_What to work on_. Only one stretch of the data below is needed. Output the lines from the one with "else if decide" up to and including the one with "Context (to_pretty to_line", exactly as they stand.

_Input_.
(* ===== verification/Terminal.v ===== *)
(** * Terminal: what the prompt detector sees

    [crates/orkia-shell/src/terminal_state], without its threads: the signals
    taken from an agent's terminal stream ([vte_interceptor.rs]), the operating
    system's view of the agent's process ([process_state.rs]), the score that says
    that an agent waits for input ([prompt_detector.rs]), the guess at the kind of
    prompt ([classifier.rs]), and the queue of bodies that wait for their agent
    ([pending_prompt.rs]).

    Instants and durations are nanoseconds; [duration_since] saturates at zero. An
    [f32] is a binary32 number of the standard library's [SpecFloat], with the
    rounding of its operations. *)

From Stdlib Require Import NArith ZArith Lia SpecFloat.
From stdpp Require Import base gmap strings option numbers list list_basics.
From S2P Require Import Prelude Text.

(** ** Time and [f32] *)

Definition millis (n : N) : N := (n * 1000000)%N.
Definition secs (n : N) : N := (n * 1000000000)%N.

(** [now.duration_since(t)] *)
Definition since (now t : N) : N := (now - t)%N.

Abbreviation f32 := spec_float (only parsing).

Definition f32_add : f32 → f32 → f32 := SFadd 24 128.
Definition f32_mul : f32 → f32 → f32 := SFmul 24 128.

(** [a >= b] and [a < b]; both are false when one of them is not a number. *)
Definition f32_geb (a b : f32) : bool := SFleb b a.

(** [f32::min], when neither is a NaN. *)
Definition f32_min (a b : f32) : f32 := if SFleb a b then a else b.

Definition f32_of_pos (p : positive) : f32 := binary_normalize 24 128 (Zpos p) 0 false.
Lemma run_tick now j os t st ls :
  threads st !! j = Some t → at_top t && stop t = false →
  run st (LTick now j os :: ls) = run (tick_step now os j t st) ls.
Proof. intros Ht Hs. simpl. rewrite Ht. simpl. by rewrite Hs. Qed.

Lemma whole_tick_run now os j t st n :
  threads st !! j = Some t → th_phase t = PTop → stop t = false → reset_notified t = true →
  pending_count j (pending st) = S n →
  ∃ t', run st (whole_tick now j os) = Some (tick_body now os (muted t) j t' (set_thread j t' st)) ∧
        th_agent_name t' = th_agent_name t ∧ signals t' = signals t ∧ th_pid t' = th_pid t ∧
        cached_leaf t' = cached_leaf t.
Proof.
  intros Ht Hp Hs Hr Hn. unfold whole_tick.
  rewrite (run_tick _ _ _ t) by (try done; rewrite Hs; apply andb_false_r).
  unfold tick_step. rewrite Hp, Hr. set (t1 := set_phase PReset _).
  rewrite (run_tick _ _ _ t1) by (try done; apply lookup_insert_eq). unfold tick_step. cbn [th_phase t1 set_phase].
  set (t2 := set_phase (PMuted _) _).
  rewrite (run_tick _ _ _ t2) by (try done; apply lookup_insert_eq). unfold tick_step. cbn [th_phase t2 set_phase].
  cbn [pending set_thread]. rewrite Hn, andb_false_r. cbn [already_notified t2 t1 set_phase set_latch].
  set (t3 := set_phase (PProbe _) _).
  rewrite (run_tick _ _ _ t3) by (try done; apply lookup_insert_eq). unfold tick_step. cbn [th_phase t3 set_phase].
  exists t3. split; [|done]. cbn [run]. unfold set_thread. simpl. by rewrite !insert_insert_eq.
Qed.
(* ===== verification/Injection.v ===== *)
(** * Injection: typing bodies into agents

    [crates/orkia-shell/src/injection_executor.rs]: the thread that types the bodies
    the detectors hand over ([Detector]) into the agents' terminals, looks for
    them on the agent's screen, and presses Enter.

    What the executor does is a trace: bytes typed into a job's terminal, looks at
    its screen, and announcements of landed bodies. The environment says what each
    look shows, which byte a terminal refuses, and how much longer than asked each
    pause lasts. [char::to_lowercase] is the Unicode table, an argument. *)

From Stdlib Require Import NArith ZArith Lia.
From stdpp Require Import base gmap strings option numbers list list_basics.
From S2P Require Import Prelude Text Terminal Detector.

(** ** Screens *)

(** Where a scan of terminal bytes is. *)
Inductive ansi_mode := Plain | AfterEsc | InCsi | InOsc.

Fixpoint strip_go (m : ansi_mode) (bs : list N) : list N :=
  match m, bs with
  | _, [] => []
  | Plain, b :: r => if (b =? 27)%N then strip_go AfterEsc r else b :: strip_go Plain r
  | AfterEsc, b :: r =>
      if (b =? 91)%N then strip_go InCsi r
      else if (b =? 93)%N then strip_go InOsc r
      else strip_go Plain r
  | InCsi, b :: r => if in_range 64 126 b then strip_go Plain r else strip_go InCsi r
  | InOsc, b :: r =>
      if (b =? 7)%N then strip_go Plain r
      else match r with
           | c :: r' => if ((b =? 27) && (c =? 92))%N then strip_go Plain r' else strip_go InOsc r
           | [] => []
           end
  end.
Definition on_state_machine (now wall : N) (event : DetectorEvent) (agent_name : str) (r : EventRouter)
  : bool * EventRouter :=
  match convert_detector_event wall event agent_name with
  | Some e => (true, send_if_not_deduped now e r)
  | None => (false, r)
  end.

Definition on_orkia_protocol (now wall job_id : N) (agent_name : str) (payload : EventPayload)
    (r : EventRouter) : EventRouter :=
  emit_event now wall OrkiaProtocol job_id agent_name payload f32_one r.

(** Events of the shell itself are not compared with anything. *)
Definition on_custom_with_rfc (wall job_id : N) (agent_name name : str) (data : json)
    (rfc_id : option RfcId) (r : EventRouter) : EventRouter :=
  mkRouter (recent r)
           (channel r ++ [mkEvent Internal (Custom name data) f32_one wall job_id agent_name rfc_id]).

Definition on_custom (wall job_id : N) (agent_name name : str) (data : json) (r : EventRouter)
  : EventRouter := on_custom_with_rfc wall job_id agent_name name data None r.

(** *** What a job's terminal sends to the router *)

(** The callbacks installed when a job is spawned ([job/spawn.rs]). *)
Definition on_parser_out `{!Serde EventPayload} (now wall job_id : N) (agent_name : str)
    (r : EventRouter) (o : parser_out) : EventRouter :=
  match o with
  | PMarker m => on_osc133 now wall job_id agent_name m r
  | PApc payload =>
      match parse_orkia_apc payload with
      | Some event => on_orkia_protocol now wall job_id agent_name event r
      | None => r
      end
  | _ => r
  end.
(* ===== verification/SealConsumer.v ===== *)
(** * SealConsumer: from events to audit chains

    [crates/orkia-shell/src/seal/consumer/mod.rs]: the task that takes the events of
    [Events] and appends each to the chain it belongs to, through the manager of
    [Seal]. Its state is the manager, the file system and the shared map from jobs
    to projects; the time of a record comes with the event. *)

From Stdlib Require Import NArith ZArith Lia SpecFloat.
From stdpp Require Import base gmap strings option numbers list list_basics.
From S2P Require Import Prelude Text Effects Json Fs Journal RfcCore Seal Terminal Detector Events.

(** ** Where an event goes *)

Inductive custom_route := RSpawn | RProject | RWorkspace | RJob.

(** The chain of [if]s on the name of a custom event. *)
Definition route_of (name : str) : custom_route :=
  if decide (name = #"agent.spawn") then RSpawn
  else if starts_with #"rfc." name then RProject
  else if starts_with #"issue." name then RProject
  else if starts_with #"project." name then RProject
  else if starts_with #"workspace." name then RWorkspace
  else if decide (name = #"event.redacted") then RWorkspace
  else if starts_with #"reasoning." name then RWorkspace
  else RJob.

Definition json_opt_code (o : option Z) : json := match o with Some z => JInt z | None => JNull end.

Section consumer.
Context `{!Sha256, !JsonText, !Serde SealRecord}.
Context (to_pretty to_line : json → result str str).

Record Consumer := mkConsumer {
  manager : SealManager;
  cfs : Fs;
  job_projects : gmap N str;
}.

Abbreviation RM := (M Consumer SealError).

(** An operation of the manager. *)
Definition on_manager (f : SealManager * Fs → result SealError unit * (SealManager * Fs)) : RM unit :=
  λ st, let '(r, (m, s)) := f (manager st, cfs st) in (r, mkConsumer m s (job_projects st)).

_Output for this task_.
  else if decide (name = #"event.redacted") then RWorkspace
  else if starts_with #"reasoning." name then RWorkspace
  else RJob.

Definition json_opt_code (o : option Z) : json := match o with Some z => JInt z | None => JNull end.

Section consumer.
Context `{!Sha256, !JsonText, !Serde SealRecord}.
Context (to_pretty to_line : json → result str str).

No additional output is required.